Law enforcement officers are seen in Almaty, Kazakhstan, on January 10, 2021. Authorities obstructed and harassed journalists covering the country's parliamentary elections on that day. (Reuters/Pavel Mikheyev)

Authorities harass, obstruct journalists covering Kazakhstan parliamentary elections

On January 10, 2021, Kazakh law enforcement officers and electoral officials harassed and interfered with the work of at least seven journalists who were covering parliamentary elections in the country, according to news reports and journalists who spoke to CPJ.

In Nur-Sultan, the capital, a police officer grabbed the phone of Saniya Toiken, a correspondent with the Kazakh service of the U.S. Congress-funded broadcaster Radio Free Europe/Radio Liberty, while she was filming police detain local activists, according to a report by her employer, posts by the journalist on her personal Facebook page, and Toiken, who spoke with CPJ via messaging app.

The officer deleted some of the videos Toiken had taken and then returned her phone, which had been cracked when the officer confiscated it, according to those sources.

Electoral officials also expelled two RFE/RL correspondents from voting sites for failing to present negative COVID-19 test results: Ayan Kalmurat, expelled from polling location No. 173 in the southern city of Almaty, and Nurtai Lakhanuly, from location No. 893 in the southeastern village of Zhalgamys, according to news reports by RFE/RL and Kalmurat, who spoke with CPJ in a phone interview.

In December, the Kazakh government issued a decree requiring members of electoral commissions, proxies, and electoral observers to provide negative test results at polling sites, but the decree did not extend that requirement to members of the press.

Kalmurat told CPJ that, as he was being expelled, a man who introduced himself as Nurzhan Iskakov, the head of the local election commission, pushed him, twisted his arms, forcefully grabbed his phone, and tried to delete a video from it, but Kalmurat managed to take the phone back.

Later that day, the head of the territorial election commission, Zhanna Asanova, alleged that Kalmurat had introduced himself as an election observer, not a journalist, according to Kalmurat and news reports.
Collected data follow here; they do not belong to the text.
Definition insertOf (url : string) (videoInfo : ExtractedVideoInfo)
  : InsertVideoInfo :=
  {| iv_url := url;
     iv_platform := platform videoInfo;
     iv_title := title videoInfo;
     iv_description := Some (description videoInfo);
     iv_thumbnail := Some (thumbnail videoInfo);
     iv_duration := Some (duration videoInfo);
     iv_uploader := Some (uploader videoInfo);
     iv_viewCount := Some (viewCount videoInfo);
     iv_availableQualities := availableQualities videoInfo |}.

Section Handlers.
Variable penv : ProcessEnv.
Variable rt : Runtime.

(** The handler of [/api/extract-video-info] up to its reply.  [parsed] is
    what the validation of the body gives, [id] and [now] what the store
    will use if it saves; [None] stands for a request that gets no reply. *)
Definition extractInfoRoute (parsed : Platform.Thrown string)
           (id : string) (now : Z) (s : Store)
  : Proc (option Reply * Store) :=
  match parsed with
  | Platform.Throws message =>
      Ret (Some (500, ErrorBody
                        (JS.or_else message
                           "Failed to extract video information")), s)
  | Platform.Returns url =>
      match getVideoInfo url s with
      | Some cachedInfo => Ret (Some (200, InfoBody cachedInfo), s)
      | None =>
          bind (extractVideoInfo penv rt url) (fun settled =>
            match settled with
            | Resolved videoInfo =>
                let (savedInfo, s') :=
                  saveVideoInfo (insertOf url videoInfo) id now s in
                Ret (Some (200, InfoBody savedInfo), s')
            | Rejected message =>
                Ret (Some (500, ErrorBody
                                  (JS.or_else message
                                     "Failed to extract video information")),
                     s)
            | Uncaught _ | Pending => Ret (None, s)
            end)
      end
  end.

End Handlers.

(** *** Notions the properties are stated with *)

(** Every request is answered with an oEmbed record; the tool cannot be
    started. *)
Definition answeringOEmbed : Env :=
  mkEnv (fun _ _ _ => SpawnFailed "")
        (fun _ _ _ =>
           Responded (mkResponse true (Some (mkOEmbed "A title" "" "")) None)).

End Routes.

(* ================================================================== *)
(** * Properties *)
(* ================================================================== *)

Section ListFacts.
Context {A : Type}.

Lemma find_first_match (f : A -> bool) (before after : list A) (d : A) :
  f d = true ->
  (forall p, In p before -> f p = false) ->
  find f (before ++ d :: after) = Some d.
Proof.
  intros Hd. induction before as [|x before IH]; simpl; intros Hb.
  - now rewrite Hd.
  - rewrite (Hb x) by now left. apply IH. intros p Hp. apply Hb. now right.
Qed.

Lemma find_none_iff (f : A -> bool) (l : list A) :
  find f l = None <-> forall p, In p l -> f p = false.
Proof.
  split.
  - apply find_none.
  - induction l as [|x l IH]; simpl; intros H; [reflexivity|].
    rewrite (H x) by now left. apply IH. intros p Hp. apply H. now right.
Qed.

Lemma find_some_split (f : A -> bool) (l : list A) (d : A) :
  find f l = Some d ->
  exists before after,
    l = before ++ d :: after /\ f d = true /\
    forall p, In p before -> f p = false.
Proof.
  induction l as [|x l IH]; simpl; [discriminate|].
  destruct (f x) eqn:Hx.
  - intros [= <-]. exists [], l. repeat split; [exact Hx | intros p []].
  - intros Hf. destruct (IH Hf) as (b & a & -> & Hd & Hb).
    exists (x :: b), a. repeat split; [exact Hd|].
    intros p [<- | Hp]; [exact Hx | now apply Hb].
Qed.
End ListFacts.

Module PlatformFacts.
Import Platform.

(** Every supported domain is truthy and the chain of tests names it as the
    table does. *)
Lemma nameOfDomain_supported (d : string) :
  In d supportedPlatforms ->
  JS.truthy d = true /\
  exists p, canonical d = Some p /\ nameOfDomain d = platformName p.
Proof.
  unfold supportedPlatforms. simpl.
  intros H.
  repeat (destruct H as [<- | H];
          [ split; [reflexivity | eexists; split; reflexivity] | ]).
  contradiction.
Qed.

Lemma detectPlatform_found (url d : string) :
  find (JS.includes url) supportedPlatforms = Some d ->
  exists p, canonical d = Some p /\
            detectPlatform url = Returns (platformName p).
Proof.
  intros Hf. unfold detectPlatform.
  change (fun platform => JS.includes url platform) with (JS.includes url).
  rewrite Hf.
  apply find_some in Hf. destruct Hf as [Hin _].
  destruct (nameOfDomain_supported d Hin) as [Ht [p [Hc Hn]]].
  exists p. split; [exact Hc|]. now rewrite Ht, Hn.
Qed.
(** [std::basic_string::operator[]]: the element, [value_type()] at
    [pos == size()], undefined behaviour beyond. *)
Definition str_index (nul : value_type) (s : cont_type value_type) (pos : Z)
  : result value_type :=
  if pos <? size s then
    match s !! Z.to_nat pos with
    | Some c => Ok c
    | None => Err StringIndex
    end
  else if pos =? size s then Ok nul
  else Err StringIndex.

(** [std::vector::operator[]] for reading and for assignment *)
Definition vec_get {X : Type} (v : list X) (i : Z) : result X :=
  if (0 <=? i) && (i <? Z.of_nat (List.length v)) then
    match v !! Z.to_nat i with
    | Some x => Ok x
    | None => Err VectorIndex
    end
  else Err VectorIndex.

Definition vec_set {X : Type} (v : list X) (i : Z) (x : X) : result (list X) :=
  if (0 <=? i) && (i <? Z.of_nat (List.length v)) then Ok (<[Z.to_nat i := x]> v)
  else Err VectorIndex.
End Container.

Arguments size {value_type} s : simpl never.
Arguments str_substr {value_type} s pos n.
Arguments str_index {value_type} nul s pos.
Arguments vec_get {X} v i.
Arguments vec_set {X} v i x.

(** ** [rope_node<T>] *)

Module Node.
Section Node.
Variable value_type : Type.

Local Unset Elimination Schemes.

Inductive rope_node : Type :=
  mk_node {
    weight_ : Z;
    left_ : option rope_node;
    right_ : option rope_node;
    fragment_ : cont_type value_type
  }.

Local Set Elimination Schemes.

(** [handle]: the owning pointer to a node *)
Local Abbreviation handle := (option rope_node) (only parsing).

(** [is_leaf]: both child pointers are null *)
Definition is_leaf (n : rope_node) : bool :=
  match left_ n, right_ n with
  | None, None => true
  | _, _ => false
  end.

(** [rope_node(const cont_type& str)] *)
Definition leaf (str : cont_type value_type) : rope_node :=
  {| weight_ := size str; left_ := None; right_ := None; fragment_ := str |}.

(** [length()] *)
Fixpoint length (n : rope_node) : Z :=
  if is_leaf n then weight_ n
  else
    let tmp := match right_ n with
               | None => 0
               | Some r => length r
               end in
    sz_add (weight_ n) tmp.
Kalmurat disputed that characterization, saying he clearly identified himself as an RFE/RL correspondent, and presented his press card and a written assignment form when he arrived at the station.

Also on January 10, an unidentified election commission representative at voting site No. 446, in the southeastern village of Enbekshi, expelled RFE/RL correspondent Asylkhan Mamashuly while he was covering alleged voting irregularities, according to reports by his employer and by Adil Soz, a local nongovernmental press freedom advocacy organization.

The representative justified the journalist’s expulsion by citing high levels of coronavirus cases in the region, saying the journalist could only be at the polling location for five minutes, according to those reports. 

In the central city of Aktobe, the head of polling station No. 28 briefly prohibited RFE/RL journalist Zhanagul Zhursin from filming members of the election commission, but relented after she complained to the official’s superiors, according to those reports by RFE/RL and Adil Soz.

Outside of polling station No. 79, in the southern city of Shymkent, a police officer attempted to confiscate the phone of RFE/RL correspondent Dilara Isa while she was reporting, but failed to do so, according to reports by RFE/RL and Adil Soz, a Facebook post by the journalist, and Isa, who spoke with CPJ via messaging app.

Two law enforcement officers later followed Isa while she was reporting, and when she confronted them, they said that they were providing her “protection,” according to those reports.

In the northern city of Kostanay, the head of polling location No. 1, Bergen Kalakov, alleged that only a “limited number of people” could be allowed inside polling station, and summoned the police to forcibly expel Georgy Govorov, a correspondent of the regional Kazakh newspaper Nasha Gazeta, half an hour before the start of the vote counting, according to Adil Soz, a report by Nasha Gazeta, and Govorov, who spoke with CPJ via messaging app.

The Kazakh government’s December decree relating to coronavirus countermeasures, which CPJ reviewed, pertains to social distancing but does not limit the number of people allowed inside polling stations.

CPJ emailed the Kazakh Central Electoral Commission, the Ministry of Internal Affairs, and Zhanna Asanova of the Almaty election commission for comment, but did not receive any responses. CPJ could not locate contact information for Nurzhan Iskakov or Bergen Kalakov.